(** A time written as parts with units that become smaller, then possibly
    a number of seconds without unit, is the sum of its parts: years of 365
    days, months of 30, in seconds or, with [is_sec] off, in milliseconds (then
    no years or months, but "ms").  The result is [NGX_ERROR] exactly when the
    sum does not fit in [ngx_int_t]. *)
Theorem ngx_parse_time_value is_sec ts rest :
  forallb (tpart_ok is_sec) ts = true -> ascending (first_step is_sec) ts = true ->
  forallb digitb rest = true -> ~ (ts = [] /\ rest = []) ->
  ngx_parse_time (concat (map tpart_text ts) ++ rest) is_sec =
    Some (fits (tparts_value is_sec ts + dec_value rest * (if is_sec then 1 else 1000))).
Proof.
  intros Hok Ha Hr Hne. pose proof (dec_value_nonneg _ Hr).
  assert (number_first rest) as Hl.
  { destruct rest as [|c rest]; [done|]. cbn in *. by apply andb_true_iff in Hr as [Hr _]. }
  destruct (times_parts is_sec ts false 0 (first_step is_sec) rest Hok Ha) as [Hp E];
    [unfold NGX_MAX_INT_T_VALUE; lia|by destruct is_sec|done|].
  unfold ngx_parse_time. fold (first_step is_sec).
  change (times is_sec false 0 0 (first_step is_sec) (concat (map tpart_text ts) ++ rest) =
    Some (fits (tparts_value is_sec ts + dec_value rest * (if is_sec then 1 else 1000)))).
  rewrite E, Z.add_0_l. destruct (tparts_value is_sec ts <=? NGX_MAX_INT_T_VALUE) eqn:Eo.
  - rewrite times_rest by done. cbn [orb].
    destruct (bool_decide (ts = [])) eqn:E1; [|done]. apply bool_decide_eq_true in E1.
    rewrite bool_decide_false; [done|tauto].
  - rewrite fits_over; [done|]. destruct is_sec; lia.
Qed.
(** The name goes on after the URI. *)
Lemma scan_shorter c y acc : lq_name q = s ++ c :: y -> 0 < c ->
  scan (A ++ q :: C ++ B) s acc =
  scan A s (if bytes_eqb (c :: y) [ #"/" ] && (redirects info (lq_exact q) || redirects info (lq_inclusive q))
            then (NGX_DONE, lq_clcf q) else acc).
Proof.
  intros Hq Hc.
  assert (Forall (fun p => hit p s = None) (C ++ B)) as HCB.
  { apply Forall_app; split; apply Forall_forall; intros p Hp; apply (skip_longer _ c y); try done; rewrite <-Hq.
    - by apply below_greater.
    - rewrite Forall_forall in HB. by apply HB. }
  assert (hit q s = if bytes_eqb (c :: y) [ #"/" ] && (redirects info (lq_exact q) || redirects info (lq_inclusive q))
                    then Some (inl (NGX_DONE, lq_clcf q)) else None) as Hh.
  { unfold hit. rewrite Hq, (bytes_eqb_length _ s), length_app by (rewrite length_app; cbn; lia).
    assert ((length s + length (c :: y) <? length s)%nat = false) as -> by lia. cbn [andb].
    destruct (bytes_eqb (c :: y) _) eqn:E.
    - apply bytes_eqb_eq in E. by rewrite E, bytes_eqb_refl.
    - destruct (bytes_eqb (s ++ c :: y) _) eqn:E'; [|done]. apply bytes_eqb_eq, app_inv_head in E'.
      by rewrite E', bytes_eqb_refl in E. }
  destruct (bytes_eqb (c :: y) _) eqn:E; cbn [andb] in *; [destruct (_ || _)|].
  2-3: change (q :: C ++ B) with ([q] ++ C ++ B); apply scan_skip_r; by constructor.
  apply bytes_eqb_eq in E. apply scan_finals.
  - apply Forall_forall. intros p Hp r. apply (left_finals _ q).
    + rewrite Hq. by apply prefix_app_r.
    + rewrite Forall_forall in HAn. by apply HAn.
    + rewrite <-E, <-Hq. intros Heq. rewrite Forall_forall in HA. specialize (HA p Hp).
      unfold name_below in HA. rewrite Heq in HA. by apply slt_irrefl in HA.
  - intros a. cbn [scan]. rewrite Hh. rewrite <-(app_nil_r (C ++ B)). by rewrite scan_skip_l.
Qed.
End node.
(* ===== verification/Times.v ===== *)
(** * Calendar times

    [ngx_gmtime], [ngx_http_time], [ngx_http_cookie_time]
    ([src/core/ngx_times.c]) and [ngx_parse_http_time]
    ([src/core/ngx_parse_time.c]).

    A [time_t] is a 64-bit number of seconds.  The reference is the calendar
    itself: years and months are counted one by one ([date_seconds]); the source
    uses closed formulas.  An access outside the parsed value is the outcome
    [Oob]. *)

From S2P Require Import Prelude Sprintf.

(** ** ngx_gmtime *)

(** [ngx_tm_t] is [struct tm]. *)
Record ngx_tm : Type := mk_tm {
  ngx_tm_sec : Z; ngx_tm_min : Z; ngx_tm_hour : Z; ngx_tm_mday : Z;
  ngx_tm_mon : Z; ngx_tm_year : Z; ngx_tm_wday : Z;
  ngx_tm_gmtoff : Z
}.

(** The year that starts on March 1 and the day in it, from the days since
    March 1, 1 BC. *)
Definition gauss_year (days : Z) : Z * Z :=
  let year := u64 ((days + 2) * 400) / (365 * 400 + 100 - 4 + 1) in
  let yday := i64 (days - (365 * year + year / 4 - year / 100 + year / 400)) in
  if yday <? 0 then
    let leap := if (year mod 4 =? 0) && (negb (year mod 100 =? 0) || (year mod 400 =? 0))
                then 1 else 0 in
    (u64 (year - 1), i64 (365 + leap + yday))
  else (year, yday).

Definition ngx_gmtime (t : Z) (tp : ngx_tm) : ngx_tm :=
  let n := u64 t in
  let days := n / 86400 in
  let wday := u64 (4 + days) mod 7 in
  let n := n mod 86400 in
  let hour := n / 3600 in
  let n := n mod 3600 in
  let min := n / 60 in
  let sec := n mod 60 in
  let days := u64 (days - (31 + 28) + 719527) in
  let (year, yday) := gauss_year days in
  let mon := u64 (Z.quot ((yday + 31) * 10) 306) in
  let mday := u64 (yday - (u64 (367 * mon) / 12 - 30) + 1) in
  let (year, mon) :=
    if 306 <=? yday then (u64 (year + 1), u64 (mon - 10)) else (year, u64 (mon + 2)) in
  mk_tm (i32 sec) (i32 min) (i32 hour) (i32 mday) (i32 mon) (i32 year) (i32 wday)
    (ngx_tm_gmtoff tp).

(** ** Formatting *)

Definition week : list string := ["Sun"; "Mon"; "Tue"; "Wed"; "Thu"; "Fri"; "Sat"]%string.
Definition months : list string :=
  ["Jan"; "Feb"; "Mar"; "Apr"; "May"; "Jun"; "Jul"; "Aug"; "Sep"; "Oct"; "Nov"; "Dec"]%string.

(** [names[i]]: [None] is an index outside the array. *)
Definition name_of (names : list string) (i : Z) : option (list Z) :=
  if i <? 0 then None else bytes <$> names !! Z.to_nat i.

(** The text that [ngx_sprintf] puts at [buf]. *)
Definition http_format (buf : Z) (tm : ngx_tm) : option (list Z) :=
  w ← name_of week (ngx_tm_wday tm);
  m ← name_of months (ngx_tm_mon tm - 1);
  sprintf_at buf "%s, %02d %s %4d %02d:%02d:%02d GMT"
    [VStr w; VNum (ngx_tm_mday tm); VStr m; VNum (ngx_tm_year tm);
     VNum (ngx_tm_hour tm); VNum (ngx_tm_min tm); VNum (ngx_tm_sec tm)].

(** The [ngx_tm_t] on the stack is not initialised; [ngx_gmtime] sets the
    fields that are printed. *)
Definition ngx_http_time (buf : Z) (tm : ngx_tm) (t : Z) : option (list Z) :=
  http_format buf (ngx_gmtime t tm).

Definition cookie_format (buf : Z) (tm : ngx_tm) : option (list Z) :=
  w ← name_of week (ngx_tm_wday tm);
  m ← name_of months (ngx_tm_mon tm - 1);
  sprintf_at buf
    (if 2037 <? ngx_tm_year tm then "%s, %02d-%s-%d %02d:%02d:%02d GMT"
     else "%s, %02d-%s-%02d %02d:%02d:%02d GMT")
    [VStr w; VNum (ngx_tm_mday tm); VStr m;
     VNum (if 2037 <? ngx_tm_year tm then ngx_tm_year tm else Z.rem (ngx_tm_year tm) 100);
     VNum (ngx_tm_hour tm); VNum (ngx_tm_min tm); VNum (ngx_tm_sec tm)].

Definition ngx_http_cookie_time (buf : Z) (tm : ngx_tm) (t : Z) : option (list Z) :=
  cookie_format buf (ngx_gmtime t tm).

### What to produce
The response should be the listing above, limited to the lines between the one holding "assert ((length s" and the one holding "2-3: change (q", inclusive, reproduced exactly.

### Result for this exercise
    assert ((length s + length (c :: y) <? length s)%nat = false) as -> by lia. cbn [andb].
    destruct (bytes_eqb (c :: y) _) eqn:E.
    - apply bytes_eqb_eq in E. by rewrite E, bytes_eqb_refl.
    - destruct (bytes_eqb (s ++ c :: y) _) eqn:E'; [|done]. apply bytes_eqb_eq, app_inv_head in E'.
      by rewrite E', bytes_eqb_refl in E. }
  destruct (bytes_eqb (c :: y) _) eqn:E; cbn [andb] in *; [destruct (_ || _)|].
  2-3: change (q :: C ++ B) with ([q] ++ C ++ B); apply scan_skip_r; by constructor.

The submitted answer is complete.